C’est, en effet, ce que l’on vit arriver. A peine Rome eut été reprise, qu’on s’empressa de rétablir toutes les institutions du culte antique ; on punit les Fabius, qui avaient combattu contre le droit des gens, et l’on poussa si loin la reconnaissance pour les vertus et la magnanimité de Camille, que le sénat et le peuple, mettant de côté tout sentiment d’envie, remirent entre ses mains tout le fardeau de la république.

Il est donc nécessaire, comme je l’ai dit, que les hommes qui vivent réunis sous un gouvernement quelconque soient contraints de rentrer souvent en eux-mêmes, par la force des événements extérieurs, ou de ceux qui naissent dans son sein.
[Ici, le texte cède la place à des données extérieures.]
(* ===== verification/_CoqProject ===== *)
-Q . S2P
Prelude.v
Libc.v
HttpTypes.v
HttpExec.v
HttpInv.v
HttpSwitch.v
HttpSafety.v
HttpPhase.v
HttpSim.v
HttpStream.v
HttpUrl.v
HttpRun.v
HttpHeader.v
HttpMsg.v
HttpRequest.v
HtParse.v
HtSafety.v
HtText.v
HtStream.v
HtCases.v
HtChunked.v
SpdyUri.v
SpdyClient.v
SpdyProps.v
SpdyLoop.v
SpdyMain.v
Records.v
CppUtil.v
CppUri.v
CppDate.v
ShrpxConfig.v
ShrpxHttp.v
ShrpxWorld.v
ShrpxDownstream.v
ShrpxObjects.v
ShrpxResponse.v
ShrpxHttps.v
ShrpxHeap.v
ShrpxSafety.v
ShrpxEvents.v
ShrpxHeaders.v
ShrpxForward.v
ShrpxSpdy.v
ShrpxSpdyProps.v
ShrpxSpdyHeap.v
ShrpxSpdyEvents.v
ServerDocs.v
ServerDocsProps.v
ServerLoop.v
ServerSafety.v
CatSession.v
CatProps.v
(** Every way a call can end, for a non-empty buffer. *)
Lemma execute_cases p u :
  parser_inv 0 p -> hp_http_errno p = HPE_OK -> data <> [] ->
  exists p' u' n, http_parser_execute settings data p u = Returned p' u' n /\
    0 <= n <= zlen data /\ parser_ok p' /\
    (hp_http_errno p' = HPE_OK -> n = zlen data).
Proof.
  intros Hinv He Hne. unfold http_parser_execute, len.
  pose proof (zlen_nonneg data). pose proof (proj2 (errno_ok_true _) He) as ->. simpl.
  destruct (Z.eqb_spec (zlen data) 0) as [H0|H0].
  { destruct data as [|b l]; [done|]. rewrite zlen_cons in H0. pose proof (zlen_nonneg l). lia. }
  pose proof (exec_loop_ok (length data) _ (initial_loop_inv p u Hinv He)) as Hl.
  specialize (Hl ltac:(simpl; unfold zlen; lia)).
  destruct (exec_loop _ _ _ _) as [st| |st|st n| |]; simpl in *; try done.
  - destruct Hl as [Hli Hpeq]. destruct (flush_marks_ok st Hli Hpeq) as (st' & er & -> & Hq).
    simpl. eexists _, _, _; split_and!; [done|lia|lia| |done].
    intros _. rewrite Hq. apply parser_inv_errno, Hli.
  - destruct Hl as [Hpos Hnp]. unfold parser_ok, errno_ok.
    eexists _, _, _; split_and!; [done|lia|lia|..];
      destruct (hp_http_errno (c_parser st)) eqn:E; simpl; rewrite ?E; by intros.
  - destruct Hl as (Hp & Hne' & Hn). eexists _, _, _; split_and!; [done|lia|lia|by intros _|by intros].
Qed.

(** ... and at the end of the input. *)
Lemma execute_eof_cases p u :
  parser_inv 0 p -> hp_http_errno p = HPE_OK -> data = [] ->
  exists p' u' n, http_parser_execute settings data p u = Returned p' u' n /\
    0 <= n <= 1 /\ parser_ok p' /\ (n = 1 -> hp_http_errno p' = HPE_INVALID_EOF_STATE).
Proof.
  intros Hinv He ->. unfold http_parser_execute.
  pose proof (proj2 (errno_ok_true _) He) as Hok. rewrite Hok. cbn [negb].
  unfold execute_eof. simpl.
  destruct (hp_state p) eqn:E; simpl;
    try (by eexists _, _, _; split_and!; [done|lia|lia|by intros ?|]).
  unfold CALLBACK_NOTIFY_NOADVANCE.
  match goal with |- context [CALLBACK_NOTIFY_ ?cb ?er ?ER ?st] =>
    destruct (callback_notify_errno cb er ER st He) as (st' & e & Hcb & Heq) end.
  destruct Hcb as [-> | ->]; simpl;
    (eexists _, _, _; split_and!; [reflexivity|lia|lia| |intros; lia]);
    intros _; rewrite Heq; by apply parser_inv_errno.
Qed.
End Loop.

(** * Parsers an application can hold

    The parsers reachable from http_parser_init by calls of
    http_parser_execute (with any callbacks and any buffer) and of
    http_parser_pause. *)
Inductive reachable : http_parser -> Prop :=
  | reach_init t : reachable (http_parser_init t)
  | reach_execute (U : Type) (settings : http_parser_settings U) data p u p' u' n :
      reachable p ->
      http_parser_execute settings data p u = Returned p' u' n ->
      reachable p'
  | reach_pause b p p' :
      reachable p -> http_parser_pause b p = Some p' -> reachable p'.

Lemma execute_returns {U : Type} (settings : http_parser_settings U) data p u :
  parser_ok p ->
  exists p' u' n, http_parser_execute settings data p u = Returned p' u' n /\ parser_ok p'.
Proof.
  intros Hp. destruct (decide (hp_http_errno p = HPE_OK)) as [He|Hne].
  - assert (parser_inv 0 p) as Hinv by (apply Hp; by rewrite He).
    destruct data as [|b data].
    + destruct (execute_eof_cases settings [] p u Hinv He) as (p' & u' & n & Hr & Hr'); [done|].
      exists p', u', n. intuition.
    + destruct (execute_cases settings (b :: data) p u Hinv He) as (p' & u' & n & Hr & Hr'); [done|].
      exists p', u', n. intuition.
  - exists p, u, 0. unfold http_parser_execute.
    by rewrite (proj2 (errno_ok_false p) Hne).
Qed.

Lemma pause_ok b p p' : parser_ok p -> http_parser_pause b p = Some p' -> parser_ok p'.
Proof.
  unfold http_parser_pause, parser_ok. intros Hp H Hr.
  destruct (hp_http_errno p); simplify_eq; by apply parser_inv_errno, Hp.
Qed.

Lemma reachable_ok p : reachable p -> parser_ok p.
Proof.
  induction 1 as [t|U settings data p u p' u' n Hr IH He|b p p' Hr IH Hp].
  - intros _. apply init_ok.
  - destruct (execute_returns settings data p u IH) as (q & v & m & Heq & Hq).
    rewrite Heq in He. by simplify_eq.
  - by eapply pause_ok.
Qed.

(** A request to evaluate the definitions on. *)
Definition no_callbacks : http_parser_settings unit :=
  mk_settings None None None None None None None.

Definition sample_request : list Z :=
  str "GET /a?b=c HTTP/1.1" ++ [CR; LF] ++ str "Host: x" ++ [CR; LF; CR; LF].

Definition after_sample : http_parser :=
  match http_parser_execute no_callbacks sample_request (http_parser_init HTTP_REQUEST) tt with
  | Returned p _ _ => p
  | _ => http_parser_init HTTP_REQUEST
  end.

(** C1. Safety and termination of http_parser_execute: whatever callbacks,
    bytes and earlier calls of the API led to this point, a call returns: no
    assertion of the source fails, the loops end, and the parser it leaves
    satisfies the invariant that the next call needs. *)
Theorem execute_safe {U : Type} (settings : http_parser_settings U) data p u :
  reachable p ->
  exists p' u' n, http_parser_execute settings data p u = Returned p' u' n /\
    parser_ok p'.
Proof. intros H%reachable_ok. by apply execute_returns. Qed.

Lemma execute_safe_witness :
  exists p' u' n,
    http_parser_execute no_callbacks sample_request (http_parser_init HTTP_BOTH) tt =
      Returned p' u' n /\ parser_ok p'.
Proof. apply execute_safe. apply reach_init. Defined.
Dans ce dernier cas, la réforme provient ou d’une loi qui oblige les membres de l’État à rendre un compte fréquent de leur conduite, ou d’un homme vertueux qui, né au milieu de ses concitoyens, les instruise d’exemple, et dont les nobles actions aient sur eux la même influence que les lois. L’ordre, dans une république, dépend donc ou de la sagesse d’un seul homme ou du pouvoir d’une institution. Dans ce dernier exemple, les institutions qui ramenèrent la république romaine à son principe furent l’établissement des tribuns du peuple, celui des censeurs, et toutes les lois que l’on porta contre l’ambition et l’orgueil des citoyens.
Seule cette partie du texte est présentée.